*AIM OF THE EXERCISE*:
The word "globals" marks the lines you need; copy each of them from the data.

*PROVIDED DATA*:

(* ===== verification/Prelude.v ===== *)
(** * Verification of FreeFlow

    FreeFlow gives containers RDMA through a router process on the host.  An
    application in a container links modified verbs libraries (under
    src/libraries: libibverbs, librdmacm, libmlx4); instead of issuing commands to
    the kernel, they send requests to the router (src/ffrouter), which executes them
    with the host's own verbs library on the real device.  Buffers the application
    registers become shared memory, so that the data path moves only descriptors.

    Two channels join a client and the router.  The first is a UNIX socket with a
    header, a body and a response per call, for the control path.  The second is,
    for every queue, one page of shared memory with a state word that client and
    router poll, for posting work requests and polling completions.

    ** Files

    - [Prelude] (this file): machine integers with explicit wrap-around, little-endian
      byte strings, the outcome type [res] of C code (a value, exit, undefined
      behaviour, blocking for ever, out of fuel) with its monadic notation, the hint
      databases, generic lemmas.
    - [Layout]: C types as data; sizes, alignments and member offsets computed by the
      x86-64 ABI's rules.
    - [FfTypes]: the structures that cross the channels (freeflow-types.h,
      kern-abi.h, kern-abi_exp.h, verbs.h, rdma_cma_abi.h), the function codes and
      the states of a shared-memory channel.
    - [Wire]: the framing of requests.  The size tables of [request_router] in both
      libraries ([ibv_shape], [cm_shape]), those of the router's [HandleRequest]
      ([router_body], [router_size]), and its request loop ([router_requests]).
    - [Transport]: [src/freeflow.c] of both libraries: connecting, descriptor
      passing, the pool of connections with its mutexes, and the remote calls
      [request_router] and [cm_request_router] over a socket that delivers bytes in
      arbitrary chunks.
    - [WrQueue]: the ring of receive records per completion queue or SRQ, with its
      16-bit head and tail (freeflow.h; cmd.c).
    - [SharedMem], [MemReg]: address spaces whose pages can be mapped to shared
      objects, and memory registration over them ([ibv_cmd_reg_mr],
      [ibv_cmd_reg_mr_ff], [ibv_cmd_dereg_mr]; the router's IBV_REG_MR).
    - [Request]: the layout of a list of work requests in the request area of a
      channel: written by the client, pointers repaired by the router.
    - [DataPath]: [ibv_cmd_post_send], [ibv_cmd_post_recv], [ibv_cmd_post_srq_recv] and
      the branches of the router's [CtrlChannelLoop] that serve them.
    - [Completion]: [ibv_cmd_poll_cq] with the copying of received data, and the
      router's scan of completion queues.
    - [ShmChannel]: the shared-memory channel as a step relation that interleaves
      client threads and the router; [request_router_shm].
    - [Control]: creating, modifying and destroying objects: the client's verbs
      (cmd.c, cmd_exp.c) and the router's handlers with their tables, over an
      interface [HostVerbs] to the host's verbs library; its documented behaviour is
      the class [HostLaws], with an instance for the examples.
    - [FlowSpec]: flow steering: conversion of flow specifications over byte memory.
    - [Attrs]: queries of device and queue-pair attributes as tables of assignments
      between structures in memory.
    - [Marshall]: marshall.c, conversions between kernel and application structures.
    - [Indexer]: indexer.c, the index tables the connection manager keeps its
      identifiers in.
    - [Events]: completion channels and their events, in the library (verbs.c) and the
      router.
    - [Cma], [CmaConn]: cma.c, the connection manager: devices, event channels,
      identifiers, events, queries, migration ([Cma]); addresses, routes, queue pairs,
      connecting, accepting, endpoints ([CmaConn]).  The library's globals and blocks
      are the record [cma], its functions live in a state monad with the outcomes of
      [res]; router, kernel and verbs library are the class [CmEnv].
    - [CmaEvents], [CmaSystem], [CmaDevices]: what the kernel promises about the events it
      reports (class [CmLaws]), the steps of an application's threads and their
      interleavings, the invariants.  [CmaDemo]: a small kernel with both instances.
    - [CmaCalls]: start-up of the connection manager, and private data.  [CmaMulticast]: multicast
      groups, rejecting, notifying, shared receive queues.
    - [CmRouter]: the router's CM handlers and the functions of its copy of librdmacm.
    - [Vip]: the router's table of virtual addresses and its choice of a host address.
    - [Sockets]: the router's SOCKET handlers.
    - [Mapping]: shared-memory pieces, the router's tables of regions and keys, and
      their exchange between routers.
    - [RateLimit]: tokenbucket.h and the wait of the slow send path.
    - [Rsocket]: rsocket.c, stream sockets: messages, credits, the completion queue, one chunk
      sent or received.  [RsConn]: creating an endpoint, the connection data, [rs_do_connect].
      [RsIo]: [rsend], [rsendv], [rrecv], [rs_poll_rs], [rshutdown], [rclose].  The device and the
      connection manager are the classes [RsEnv], [RsSetup] and [RsClose].
    - [RsNet]: two sockets and the reliable connection between them as a step relation.
      [RsItems], [RsStream]: what is in the queues and buffers, and the invariant; [RsSteps],
      [RsPoll]: each piece of code keeps it; [RsSafe]: endpoints made by [rs_create_ep] that exchanged
      their data are in it; [RsLive]: the theorems on the steps; [RsApi]: the calls as steps.
    - [RsIomap]: memory mapped for the peer: [riomap], [riounmap], [riowrite] (class [RsMap]).
      [RsAccept]: the defaults, the table of sockets, [rsocket], [rbind], [rlisten], [raccept],
      [rconnect] and [rclose] over a process (classes [RsOs], [RsCm]).  [RsHandshake]: a client and a server.
      [RsSelect]: [rpoll] and [rselect] over the table of sockets and the system's poll (class [OsPoll]).
    - [RsService]: the thread that sends keep-alive messages.  [RsOptions]: [rsetsockopt], [rgetsockopt]
      and [rfcntl] over it (class [RsOpt]).

    Names of definitions are the source's wherever the source has one; a definition
    that is a part of a C function says so.  A C function that mutates globals takes
    and returns the record that holds them.  Memory errors, exits and calls that never
    return are values of [res], so that a theorem that a call "returns" excludes them.

    ** What the theorems show

    - The data path is faithful end to end: posting a send or a receive hands the
      device the application's work requests with every address moved to the router's
      mapping of the same bytes ([post_send_end_to_end], [post_recv_end_to_end]), and
      polling returns the device's completions with the data in the application's
      buffers ([poll_cq_end_to_end]).  It rests on registration making buffer, object
      and mapping the same memory ([reg_mr_sound]) and on the ring being a FIFO
      ([ring_refines_fifo]).
    - The shared-memory channel is linearizable for every interleaving, and no thread
      in a call is stuck ([shm_channel_linearizable], [shm_channel_progress],
      [request_router_shm_returns]).
    - Over the sockets both ends agree on framing and content
      ([requests_roundtrip], [ibv_framing], [cm_framing]), remote calls return what the
      handler produced ([request_router_call], [cm_request_router_call]), and locks
      are released ([cm_request_router_unlocks]).
    - The control path keeps the tables of all clients and of the router consistent:
      each live queue has exactly one channel, shared by its owner and the router
      ([control_channels_linked], [create_qp_forwards]).
    - Attribute queries and conversions deliver every member exactly
      ([exp_query_device_exact], [query_qp_exact], [marshalling_exact]); flow commands stay in their buffer
      ([flow_command_fits], [create_flow_size_limit]); the index tables are finite maps ([indexer_refines], [index_map_refines]).
    - Events of completion queues reach the object they belong to ([events_delivered]).
      Events of the connection manager keep their identifier alive, destruction
      waits for them and no longer, devices are counted ([events_accounted],
      [destroy_returns], [devices_counted]).  Multicast groups are joined and left exactly ([multicast_exact]).
    - The router passes connection-manager commands on unchanged but for addresses
      ([commands_reach_kernel], [addresses_translated], [host_ip_by_prefix]), gives
      regions private memory and tells the other routers where it is
      ([pieces_private], [mapping_distributed]), and keeps its descriptors
      ([sockets_balanced]).
    - Two stream sockets transfer a pipe of bytes in each direction under every interleaving
      ([stream_refines]); flow control keeps writes inside the peer's memory and its queues from
      overflowing ([flow_control_safe], [sockets_typed]); they do not deadlock ([no_deadlock]).  The
      calls send a prefix of the data and return the next bytes, and without waiting they return
      ([send_calls_stream], [rrecv_stream]).  The table of
      descriptors is exact ([descriptors_exact]); [rconnect] and [raccept] end with two sockets in the
      state those theorems start from ([handshake]); a connection attempt ends connected, in progress or in the error
      state ([connect_outcome]).
    - Mappings have entries of the peer's table to themselves ([mappings_private]), writes through them
      stay inside ([riowrite_in_mapping]), and at the end of one [riowrite] goes on for ever
      ([riowrite_stalls]).  [rselect] and [rpoll] ask for and report exactly what they should
      ([select_exact], [rpoll_counts]).  Options read back as they were taken ([options_roundtrip]), and the keep-alive
      service is a map from sockets to the times they are due ([service_refines]).
    - The remaining theorems state precisely where the code departs from what it
      means to do, each with the inputs on which it happens: the ring's real capacity,
      the address handle used for every datagram of a list, the scan that does not
      end, the burst that contending senders share, the private data that does not
      fit, the channel that is created when it should be closed.  Lemmas of the
      components show further ones (a write failure that goes unnoticed, a poll error that
      wedges the queue, the reported failed request and others).

    ** Bounds and fuel

    Loops over lists recurse on them.  The response loop of a remote call takes fuel;
    the theorems give one step per byte of the response, the most a call can need.
    The client's polling loop is run on the sequence of states it reads.  The
    progress theorem of the channel bounds the steps by eight.  The loops of the socket calls take
    fuel; a call that does not wait returns when it exceeds the bytes asked for and the
    completions two queues of the greatest size can hold.  No theorem bounds the
    number of clients, threads, queues or requests.  The capacity of the tables
    ([MAP_SIZE], [WR_QUEUE_SIZE], 1024 bytes of a flow command, 65536 indices) is the
    source's.

    ** Not modelled

    The kernel, the device and the host's verbs library are parameters.  Device
    discovery, sysfs and the mlx4 provider (hardware queues), the preload
    library and process start are left out, as are verbs whose request to the kernel
    was removed and not replaced.  Of the connection manager the address lookup
    through a resolver (acm.c, addrinfo.c) is left out, of rsocket.c datagram sockets with their
    service thread.  The
    theorems about two sockets cover
    devices that have RDMA writes with immediate data, and sockets without mappings.  Its
    locks are left out: the steps are the pieces of code between which another thread can act, and
    a piece is not interrupted. *)

From stdpp Require Export gmap strings list fin_maps numbers.
From Stdlib Require Export ZArith Lia.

*RESPONSE BELOW*:
      connecting, accepting, endpoints ([CmaConn]).  The library's globals and blocks
    that is a part of a C function says so.  A C function that mutates globals takes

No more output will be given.